(* ===== verification/Schema.v ===== *)
(** The SQLite schema and the statements checked against it.

    [src/internal/storage/migrations.go] creates all tables in one consolidated
    migration; each [CREATE TABLE] is a [table] here, with its columns and its
    uniqueness constraints (the primary key, the [UNIQUE] columns and table
    constraints, and the [CREATE UNIQUE INDEX] of the table).  Column types,
    defaults, [NOT NULL], [CHECK] and foreign keys are left out: what is modelled
    is what decides whether a statement can be compiled at all, namely that the
    table and the columns it names exist and that the target of its
    [ON CONFLICT] clause is a uniqueness constraint of the table. *)

From S2P Require Import Prelude.

#[local] Open Scope string_scope.

Record table := mkTable {
  columns : list string;
  uniques : list (list string)
}.

(** * Statements *)

(** The shapes of statement the program prepares: which table, which columns
    are written, which columns select the rows.  [Upsert] is an
    [INSERT ... ON CONFLICT(conflict) DO UPDATE SET sets]. *)
Inductive sql :=
| Insert (tbl : string) (cols : list string)
| Upsert (tbl : string) (cols conflict sets : list string)
| Update (tbl : string) (sets where_ : list string)
| DeleteFrom (tbl : string) (where_ : list string).

#[global] Instance sql_eq_dec : EqDecision sql.
Proof. solve_decision. Defined.

Definition sql_table (q : sql) : string :=
  match q with
  | Insert t _ | Upsert t _ _ _ | Update t _ _ | DeleteFrom t _ => t
  end.

(** Every column the statement names. *)
Definition sql_columns (q : sql) : list string :=
  match q with
  | Insert _ c => c
  | Upsert _ c k s => c ++ k ++ s
  | Update _ s w => s ++ w
  | DeleteFrom _ w => w
  end.

(** * The tables *)

Definition table_users : table :=
  mkTable
    ["id"; "username"; "password_hash"; "email"; "role"; "totp_secret"; "totp_enabled";
       "must_change_password"; "created_at"; "updated_at"]
    [["id"]; ["username"]].

Definition table_sessions : table :=
  mkTable
    ["id"; "user_id"; "ip_address"; "user_agent"; "created_at"; "expires_at"]
    [["id"]].

Definition table_api_keys : table :=
  mkTable
    ["id"; "user_id"; "name"; "key_hash"; "key_prefix"; "scopes"; "created_at";
       "last_used_at"; "expires_at"]
    [["id"]; ["key_hash"]].

Definition table_recovery_codes : table :=
  mkTable
    ["id"; "user_id"; "code_hash"; "used_at"; "created_at"]
    [["id"]].

Definition table_project_types : table :=
  mkTable
    ["id"; "name"; "description"; "build_cmd"; "created_at"]
    [["id"]; ["name"]].

Definition table_health_check_configs : table :=
  mkTable
    ["id"; "project_id"; "name"; "url"; "method"; "expected_status"; "timeout_seconds";
       "retries"; "retry_delay_seconds"; "headers"; "body"; "body_contains";
       "enabled"; "is_global"; "created_at"; "updated_at"]
    [["id"]].

Definition table_projects : table :=
  mkTable
    ["id"; "name"; "repository"; "branch"; "deploy_path"; "type_id"; "created_at";
       "updated_at"; "last_deploy_at"; "last_deploy_status"; "health_check_id";
       "auto_rollback_enabled"; "rollback_on_health_fail"]
    [["id"]; ["name"]].

Definition table_project_webhooks : table :=
  mkTable
    ["id"; "project_id"; "provider"; "secret_encrypted"; "enabled"; "created_at";
       "updated_at"; "require_secret"]
    [["id"]; ["project_id"; "provider"]].

Definition table_secrets : table :=
  mkTable
    ["id"; "project"; "project_id"; "scope"; "key"; "value_encrypted"; "created_at";
       "updated_at"]
    [["id"]; ["project"; "scope"; "key"]].

Definition table_deployments : table :=
  mkTable
    ["id"; "project"; "project_id"; "target"; "branch"; "commit_hash"; "status";
       "release_number"; "started_at"; "completed_at"; "triggered_by";
       "trigger_source"; "error_message"; "scheduled_at"; "scheduled_by"]
    [["id"]].

Definition table_deployment_logs : table :=
  mkTable
    ["id"; "deployment_id"; "level"; "message"; "source"; "created_at"]
    [["id"]].

Definition table_deployment_rollbacks : table :=
  mkTable
    ["id"; "deployment_id"; "project_name"; "from_release"; "to_release"; "reason";
       "triggered_by"; "health_check_failed"; "health_check_error"; "status";
       "error_message"; "started_at"; "completed_at"]
    [["id"]].

Definition table_deployment_agents : table :=
  mkTable
    ["id"; "deployment_id"; "agent_id"; "status"; "started_at"; "completed_at";
       "error_message"]
    [["id"]; ["deployment_id"; "agent_id"]].

Definition table_agents : table :=
  mkTable
    ["id"; "hostname"; "labels"; "capabilities"; "status"; "last_seen_at";
       "registered_at"; "certificate"; "version"; "os"; "arch"; "update_policy";
       "update_window_start"; "update_window_end"; "last_update_at";
       "last_update_error"; "hmac_secret"]
    [["id"]].

Definition table_agent_update_history : table :=
  mkTable
    ["id"; "agent_id"; "from_version"; "to_version"; "status"; "error_message";
       "started_at"; "completed_at"; "rolled_back"]
    [["id"]].

Definition table_agent_binaries : table :=
  mkTable
    ["id"; "version"; "os"; "arch"; "path"; "checksum_sha256"; "size_bytes";
       "uploaded_at"; "is_current"]
    [["id"]; ["version"; "os"; "arch"]].

Definition table_agent_provision_jobs : table :=
  mkTable
    ["id"; "target_host"; "target_port"; "target_user"; "ssh_key_id"; "agent_binary_id";
       "status"; "stage"; "progress"; "error_message"; "rollback_data"; "started_at";
       "completed_at"]
    [["id"]].

Definition table_provision_logs : table :=
  mkTable
    ["id"; "job_id"; "timestamp"; "level"; "message"]
    [["id"]].

Definition table_certificate_authorities : table :=
  mkTable
    ["id"; "version"; "common_name"; "certificate_pem"; "private_key_encrypted";
       "not_before"; "not_after"; "status"; "is_current"; "created_at"; "rotated_at"]
    [["id"]; ["version"]].

Definition table_agent_certificates : table :=
  mkTable
    ["id"; "agent_id"; "ca_id"; "serial_number"; "certificate_pem"; "not_before";
       "not_after"; "status"; "issued_at"; "renewed_at"; "revoked_at";
       "revocation_reason"]
    [["id"]; ["serial_number"]].

Definition table_server_certificates : table :=
  mkTable
    ["id"; "hostname"; "certificate_pem"; "private_key_encrypted"; "sans"; "not_before";
       "not_after"; "ca_id"; "created_at"]
    [["id"]].

Definition table_revoked_certificates : table :=
  mkTable
    ["id"; "serial_number"; "agent_id"; "reason"; "revoked_at"; "revoked_by"]
    [["id"]; ["serial_number"]].

Definition table_registration_tokens : table :=
  mkTable
    ["id"; "token"; "agent_id"; "expires_at"; "used_at"; "created_by"; "created_at"]
    [["id"]; ["token"]].

Definition table_encryption_keys : table :=
  mkTable
    ["id"; "version"; "key_material_encrypted"; "algorithm"; "status"; "created_at";
       "activated_at"; "deactivated_at"; "scheduled_deletion_at";
       "deletion_cancelled_at"]
    [["id"]; ["version"]].

Definition table_encryption_key_usage : table :=
  mkTable
    ["id"; "key_id"; "operation"; "resource_type"; "resource_id"; "timestamp"]
    [["id"]].

Definition table_cert_audit_events : table :=
  mkTable
    ["id"; "timestamp"; "event_type"; "agent_id"; "hostname"; "serial"; "ca_id"; "reason";
       "requested_by"; "client_ip"]
    [["id"]].

Definition table_ssh_keys : table :=
  mkTable
    ["id"; "name"; "public_key"; "private_key_encrypted"; "key_type"; "fingerprint";
       "created_at"; "last_used_at"; "created_by"]
    [["id"]; ["name"]].

Definition table_known_hosts : table :=
  mkTable
    ["id"; "hostname"; "port"; "key_type"; "public_key"; "fingerprint"; "added_at";
       "last_verified_at"]
    [["id"]; ["hostname"; "port"; "key_type"]].

Definition table_ssh_host_keys : table :=
  mkTable
    ["id"; "hostname"; "port"; "key_type"; "public_key"; "fingerprint"; "trusted";
       "added_by"; "verified_at"; "created_at"; "updated_at"]
    [["id"]; ["hostname"; "port"; "key_type"]].

Definition table_ssh_jump_servers : table :=
  mkTable
    ["id"; "name"; "host"; "port"; "username"; "ssh_key_id"; "created_at"]
    [["id"]; ["name"]].

Definition table_source_credentials : table :=
  mkTable
    ["id"; "name"; "type"; "url_pattern"; "credential_encrypted"; "created_by";
       "created_at"; "updated_at"]
    [["id"]; ["name"]].

Definition table_settings : table :=
  mkTable
    ["id"; "category"; "key"; "value"; "value_type"; "encrypted"; "description";
       "created_at"; "updated_at"]
    [["id"]; ["category"; "key"]].

Definition table_rate_limits : table :=
  mkTable
    ["id"; "key"; "bucket"; "count"; "window_start"; "window_end"]
    [["id"]; ["key"; "bucket"; "window_start"]].

Definition table_blocked_ips : table :=
  mkTable
    ["id"; "ip_address"; "reason"; "blocked_at"; "expires_at"; "blocked_by"]
    [["id"]; ["ip_address"]].

Definition table_audit_logs : table :=
  mkTable
    ["id"; "timestamp"; "source"; "user"; "action"; "resource"; "resource_id";
       "resource_data"; "details"; "ip_address"; "result"]
    [["id"]].

Definition table_webhook_secrets : table :=
  mkTable
    ["provider"; "secret_encrypted"; "updated_at"]
    [["provider"]].

Definition table_master_key_meta : table :=
  mkTable
    ["id"; "key_id"; "created_at"; "rotated_at"; "previous_key_id";
       "previous_key_expires_at"]
    [["id"]].

Definition table_acme_certificates : table :=
  mkTable
    ["id"; "domain"; "certificate_pem"; "private_key_encrypted"; "issuer"; "not_before";
       "not_after"; "last_renewal"; "auto_renew"; "created_at"; "updated_at"]
    [["id"]; ["domain"]].

Definition table_acme_accounts : table :=
  mkTable
    ["id"; "email"; "account_url"; "private_key_encrypted"; "directory_url"; "created_at"]
    [["id"]].

Definition table_recipe_components : table :=
  mkTable
    ["id"; "namespace"; "slug"; "version"; "name"; "description"; "component_type";
       "content"; "variables"; "is_seed"; "is_raw"; "is_deprecated"; "created_at"]
    [["id"]; ["namespace"; "slug"; "version"]].

Definition table_playbooks : table :=
  mkTable
    ["id"; "namespace"; "slug"; "version"; "name"; "description"; "framework_type";
       "steps"; "shared_dirs"; "shared_files"; "writable_dirs"; "keep_releases";
       "validation_rules"; "is_seed"; "is_deprecated"; "parent_id"; "parent_version";
       "created_at"]
    [["id"]; ["namespace"; "slug"; "version"]].

Definition table_playbook_activations : table :=
  mkTable
    ["id"; "project_id"; "playbook_id"; "activated_at"; "activated_by"]
    [["id"]; ["project_id"]].

Definition table_playbook_variable_bindings : table :=
  mkTable
    ["id"; "activation_id"; "variable_name"; "source_type"; "source_ref"; "literal_value"]
    [["id"]; ["activation_id"; "variable_name"]].

Definition table_raw_command_approvals : table :=
  mkTable
    ["id"; "component_id"; "approved_by"; "approved_at"; "approval_note"]
    [["id"]; ["component_id"]].

(** Every table the migration creates, in its order. *)
Definition schema : list (string * table) :=
  [("users", table_users);
   ("sessions", table_sessions);
   ("api_keys", table_api_keys);
   ("recovery_codes", table_recovery_codes);
   ("project_types", table_project_types);
   ("health_check_configs", table_health_check_configs);
   ("projects", table_projects);
   ("project_webhooks", table_project_webhooks);
   ("secrets", table_secrets);
   ("deployments", table_deployments);
   ("deployment_logs", table_deployment_logs);
   ("deployment_rollbacks", table_deployment_rollbacks);
   ("deployment_agents", table_deployment_agents);
   ("agents", table_agents);
   ("agent_update_history", table_agent_update_history);
   ("agent_binaries", table_agent_binaries);
   ("agent_provision_jobs", table_agent_provision_jobs);
   ("provision_logs", table_provision_logs);
   ("certificate_authorities", table_certificate_authorities);
   ("agent_certificates", table_agent_certificates);
   ("server_certificates", table_server_certificates);
   ("revoked_certificates", table_revoked_certificates);
   ("registration_tokens", table_registration_tokens);
   ("encryption_keys", table_encryption_keys);
   ("encryption_key_usage", table_encryption_key_usage);
   ("cert_audit_events", table_cert_audit_events);
   ("ssh_keys", table_ssh_keys);
   ("known_hosts", table_known_hosts);
   ("ssh_host_keys", table_ssh_host_keys);
   ("ssh_jump_servers", table_ssh_jump_servers);
   ("source_credentials", table_source_credentials);
   ("settings", table_settings);
   ("rate_limits", table_rate_limits);
   ("blocked_ips", table_blocked_ips);
   ("audit_logs", table_audit_logs);
   ("webhook_secrets", table_webhook_secrets);
   ("master_key_meta", table_master_key_meta);
   ("acme_certificates", table_acme_certificates);
   ("acme_accounts", table_acme_accounts);
   ("recipe_components", table_recipe_components);
   ("playbooks", table_playbooks);
   ("playbook_activations", table_playbook_activations);
   ("playbook_variable_bindings", table_playbook_variable_bindings);
   ("raw_command_approvals", table_raw_command_approvals)].

(** The tables [Down] drops, in its order. *)
Definition dropped : list string :=
  ["raw_command_approvals"; "playbook_variable_bindings"; "playbook_activations"; "playbooks";
   "recipe_components"; "acme_accounts"; "acme_certificates"; "master_key_meta";
   "webhook_secrets"; "audit_logs"; "blocked_ips"; "rate_limits"; "settings";
   "source_credentials"; "ssh_jump_servers"; "ssh_host_keys"; "known_hosts"; "ssh_keys";
   "cert_audit_events"; "encryption_key_usage"; "encryption_keys"; "registration_tokens";
   "revoked_certificates"; "server_certificates"; "agent_certificates";
   "certificate_authorities"; "provision_logs"; "agent_provision_jobs"; "agent_binaries";
   "agent_update_history"; "agents"; "deployment_agents"; "deployment_rollbacks";
   "deployment_logs"; "deployments"; "secrets"; "project_webhooks"; "projects";
   "health_check_configs"; "project_types"; "recovery_codes"; "api_keys"; "sessions"; "users"].

(** * Checking a statement *)

Definition find_table (n : string) : option table :=
  snd <$> head (filter (λ e, e.1 = n) schema).

Definition columns_ok (t : table) (cs : list string) : bool :=
  forallb (λ c, bool_decide (c ∈ columns t)) cs.

Definition conflict_ok (t : table) (q : sql) : bool :=
  match q with
  | Upsert _ _ conflict _ =>
      existsb (λ u, bool_decide (u ⊆ conflict ∧ conflict ⊆ u)) (uniques t)
  | _ => true
  end.

(** The statement compiles against the schema. *)
Definition sql_ok (q : sql) : bool :=
  match find_table (sql_table q) with
  | Some t => columns_ok t (sql_columns q) && conflict_ok t q
  | None => false
  end.

(** * Properties *)

Lemma schema_names_nodup : NoDup schema.*1.
Proof. apply (bool_decide_unpack _). vm_compute. exact I. Qed.

(** [Down] drops exactly the tables [Up] creates, each once: rolling the
    consolidated migration back leaves no table behind. *)
Lemma dropped_covers_schema : dropped ≡ₚ schema.*1.
Proof. apply (bool_decide_unpack _). vm_compute. exact I. Qed.

(** Every uniqueness constraint is over columns of its table. *)
Lemma uniques_are_columns n t u :
  find_table n = Some t → u ∈ uniques t → u ⊆ columns t.
Proof.
  unfold find_table. intros Ht Hu.
  assert (∃ e, e ∈ schema ∧ e.2 = t) as ([n' t'] & Hin & <-).
  { apply fmap_Some in Ht as (e & He & ->). apply head_Some_elem_of in He.
    rewrite list_elem_of_filter in He. eexists; split; [apply He|done]. }
  assert (Forall (λ e, Forall (λ u, u ⊆ columns e.2) (uniques e.2)) schema) as Hall.
  { apply (bool_decide_unpack _). vm_compute. exact I. }
  rewrite Forall_forall in Hall. apply Hall in Hin. rewrite Forall_forall in Hin. auto.
Qed.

Task to complete
The lines of the data, from the first through the one containing "Definition table_recovery_codes : table", are to be transcribed exactly.

Answer to the exercise
(* ===== verification/Schema.v ===== *)
(** The SQLite schema and the statements checked against it.

    [src/internal/storage/migrations.go] creates all tables in one consolidated
    migration; each [CREATE TABLE] is a [table] here, with its columns and its
    uniqueness constraints (the primary key, the [UNIQUE] columns and table
    constraints, and the [CREATE UNIQUE INDEX] of the table).  Column types,
    defaults, [NOT NULL], [CHECK] and foreign keys are left out: what is modelled
    is what decides whether a statement can be compiled at all, namely that the
    table and the columns it names exist and that the target of its
    [ON CONFLICT] clause is a uniqueness constraint of the table. *)

From S2P Require Import Prelude.

#[local] Open Scope string_scope.

Record table := mkTable {
  columns : list string;
  uniques : list (list string)
}.

(** * Statements *)

(** The shapes of statement the program prepares: which table, which columns
    are written, which columns select the rows.  [Upsert] is an
    [INSERT ... ON CONFLICT(conflict) DO UPDATE SET sets]. *)
Inductive sql :=
| Insert (tbl : string) (cols : list string)
| Upsert (tbl : string) (cols conflict sets : list string)
| Update (tbl : string) (sets where_ : list string)
| DeleteFrom (tbl : string) (where_ : list string).

#[global] Instance sql_eq_dec : EqDecision sql.
Proof. solve_decision. Defined.

Definition sql_table (q : sql) : string :=
  match q with
  | Insert t _ | Upsert t _ _ _ | Update t _ _ | DeleteFrom t _ => t
  end.

(** Every column the statement names. *)
Definition sql_columns (q : sql) : list string :=
  match q with
  | Insert _ c => c
  | Upsert _ c k s => c ++ k ++ s
  | Update _ s w => s ++ w
  | DeleteFrom _ w => w
  end.

(** * The tables *)

Definition table_users : table :=
  mkTable
    ["id"; "username"; "password_hash"; "email"; "role"; "totp_secret"; "totp_enabled";
       "must_change_password"; "created_at"; "updated_at"]
    [["id"]; ["username"]].

Definition table_sessions : table :=
  mkTable
    ["id"; "user_id"; "ip_address"; "user_agent"; "created_at"; "expires_at"]
    [["id"]].

Definition table_api_keys : table :=
  mkTable
    ["id"; "user_id"; "name"; "key_hash"; "key_prefix"; "scopes"; "created_at";
       "last_used_at"; "expires_at"]
    [["id"]; ["key_hash"]].

Definition table_recovery_codes : table :=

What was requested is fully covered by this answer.